I might have further added, and this is a bit of hindsight on my part as well, that they should have fired Judy Miller. Right then and there they could have washed their hands of this whole mess.
When Ms. Miller went to jail I think a lot of us were torn. First, here was a journalist who was going to the mat for her source, about as laudable a thing a journalist can do, ethics-wise. But second, it was Judy "Aluminum Tubes" Miller, whose credibility had been utterly shot. The whole thing stank. Still does.
A federal shield law is a good idea, and is supported by many states attorneys general. What is not a good idea is for a respectable news agency -- any respectable news agency -- to stand by reporters and their editors who grotesquely mess stories up. The first amendment doesn't even have to come into it. Judy Miller and whoever was running the international desk should have been stricken from the Gray Lady, and the editor, Bill Keller or his predecessor, should have had the balls to do so. I mean this is only war we're talking about!
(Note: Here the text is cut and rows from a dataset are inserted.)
Lemma max_depth_spec n : 0 < n ≤ 2 ^ 63 → calcluate_max_depth n = Z.log2_up n + 1.
Proof.
  intros Hn. unfold calcluate_max_depth. destruct (Z.eqb_spec n 0); [lia|].
  rewrite next_power_of_2_spec by done. rewrite clz_power_2_spec; [done|].
  split; [apply Z.log2_up_nonneg|].
  apply Z.le_lt_trans with (Z.log2_up (2 ^ 63)); [apply Z.log2_up_le_mono; lia|].
  rewrite Z.log2_up_pow2; lia.
Qed.

(** ** Levels of the tree *)

Section Levels.
Variable hash : digest_type * digest_type → digest_type.
#[local] Abbreviation nd := (node hash).
Implicit Types l : list digest_type.

(** The fully realized nodes of the next level: pairs of neighbours. *)
Fixpoint pairs l : list digest_type :=
  match l with
  | a :: b :: l => nd a b :: pairs l
  | _ => []
  end.

(** The nodes of the next level when an odd last node is paired with itself. *)
Fixpoint level l : list digest_type :=
  match l with
  | a :: b :: l => nd a b :: level l
  | [a] => [nd a a]
  | [] => []
  end.

Lemma length_pairs l : length (pairs l) = (length l / 2)%nat.
Proof.
  induction l as [|a|a b l IH] using list_ind2; [done|done|].
  cbn [pairs length]. rewrite IH.
  replace (S (S (length l))) with (length l + 1 * 2)%nat by lia.
  rewrite Nat.div_add by lia. lia.
Qed.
This, of course, pretty accurately reflects the lassitude and cowardice of much of the mainstream media. A lot of news agencies around here need to, ahem, grow a pair.
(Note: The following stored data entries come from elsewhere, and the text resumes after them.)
Lemma close_wf : keeps wf close.
Proof.
  apply keeps_get. intros s Hw. destruct (by_block_num s) as [|o l]; [done|].
  destruct (head s) as [h|]; [|done]. apply keeps_bind_at.
  - destruct (_ <=? _); [by apply keeps_prune|done].
  - intros _. apply keeps_modify. intros t []. by apply empty_wf.
Qed.

(** The breadth-first walk changes only BFT numbers. *)
Record bft_step (s s' : forkdb) : Prop := mk_bft_step
  { bf_wf : wf s';
    bf_index : by_prev s' = by_prev s;
    bf_same : ∀ p, bs_id (obj (heap s') p) = bs_id (obj (heap s) p)
                 ∧ bs_prev (obj (heap s') p) = bs_prev (obj (heap s) p)
                 ∧ bs_num (obj (heap s') p) = bs_num (obj (heap s) p) }.

Lemma bft_step_refl s : wf s → bft_step s s.
Proof. by split. Qed.

Lemma bft_step_trans s1 s2 s3 : bft_step s1 s2 → bft_step s2 s3 → bft_step s1 s3.
Proof.
  intros [? ? H1] [? ? H2]. split; [done|congruence|]. intros p.
  destruct (H1 p) as (? & ? & ?), (H2 p) as (? & ? & ?). split_and!; congruence.
Qed.

Lemma index_modify_bft s p f : wf s → p ∈ by_prev s →
  (∀ b, bs_id (f b) = bs_id b ∧ bs_prev (f b) = bs_prev b ∧ bs_num (f b) = bs_num b) →
  bft_step s (index_modify p f s).
Proof.
  intros Hw Hp Hf. split; [apply index_modify_wf; [done|done|apply Hf]|done|].
  intros q. cbn. destruct (decide (q = p)) as [->|]; [rewrite obj_insert_eq; apply Hf|by rewrite obj_insert_ne].
Qed.

Lemma set_bft_num_same n b : bs_id (set_bft_num n b) = bs_id b ∧
  bs_prev (set_bft_num n b) = bs_prev b ∧ bs_num (set_bft_num n b) = bs_num b.
Proof. by destruct b as [[]]. Qed.

Lemma bft_children n ps : ∀ st, wf st.2 → (∀ p, p ∈ ps → p ∈ by_prev st.2) →
  bft_step st.2 (foldl (bft_child n) st ps).2.
Proof.
  induction ps as [|p ps IH]; intros [u s] Hw Hin; cbn in *; [by apply bft_step_refl|].
  destruct (_ <? n).
  - assert (bft_step s (index_modify p (set_bft_num n) s)) as H1.
    { apply index_modify_bft; [done|apply Hin; left|]. intros; apply set_bft_num_same. }
    eapply bft_step_trans; [exact H1|]. refine (IH (_, _) (bf_wf _ _ H1) _).
    intros q Hq. cbn. apply Hin. by right.
  - apply (IH (u, s)); [done|]. intros q Hq. cbn. apply Hin. by right.
Qed.

Lemma bft_layer_step n input s : wf s → bft_step s (bft_layer n input s).2.
Proof.
  intros Hw. unfold bft_layer. enough (∀ st, wf st.2 → bft_step st.2
    (foldl (fun st i => foldl (bft_child n) st (children st.2 i)) st input).2) as H by exact (H ([], s) Hw).
  induction input as [|i input IH]; intros st Hst; cbn; [by apply bft_step_refl|].
  assert (bft_step st.2 (foldl (bft_child n) st (children st.2 i)).2) as H1.
  { apply bft_children; [done|]. intros p Hp. unfold children in Hp. by apply list_elem_of_filter in Hp as [_ ?]. }
  eapply bft_step_trans; [exact H1|]. apply IH, H1.
Qed.

Lemma bft_loop_cons fuel n i q s : bft_loop (S fuel) n (i :: q) s =
  bft_loop fuel n (bft_layer n (i :: q) s).1 (bft_layer n (i :: q) s).2.
Proof. cbn [bft_loop]. unfold get_st, mbind, st_bind. by destruct (bft_layer n (i :: q) s). Qed.

Lemma bft_loop_wf n fuel : ∀ queue, keeps wf (bft_loop fuel n queue).
Proof.
  induction fuel as [|fuel IH]; intros [|i q] s Hw; try done.
  rewrite bft_loop_cons. apply IH, bft_layer_step, Hw.
Qed.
Who knows if it's just internal politics and first amendment righteousness that drove the Times to do what it did. Am I mad at the Times? Absolutely. But not half as mad as I am at the administration. The Times, to me, merely comes off as being pathetic. Of course, if the worst-case scenario is considered, then they become complicit, but I'm not sure I buy it. And, even if it's too little too late, at least they have the nerve to attempt coming clean. Mr. Bush, while he is "presidenting," might want to consider that himself. (Whoever wrote, "while I am presidenting," for the Bush/Bono thing is the man! Or woman!)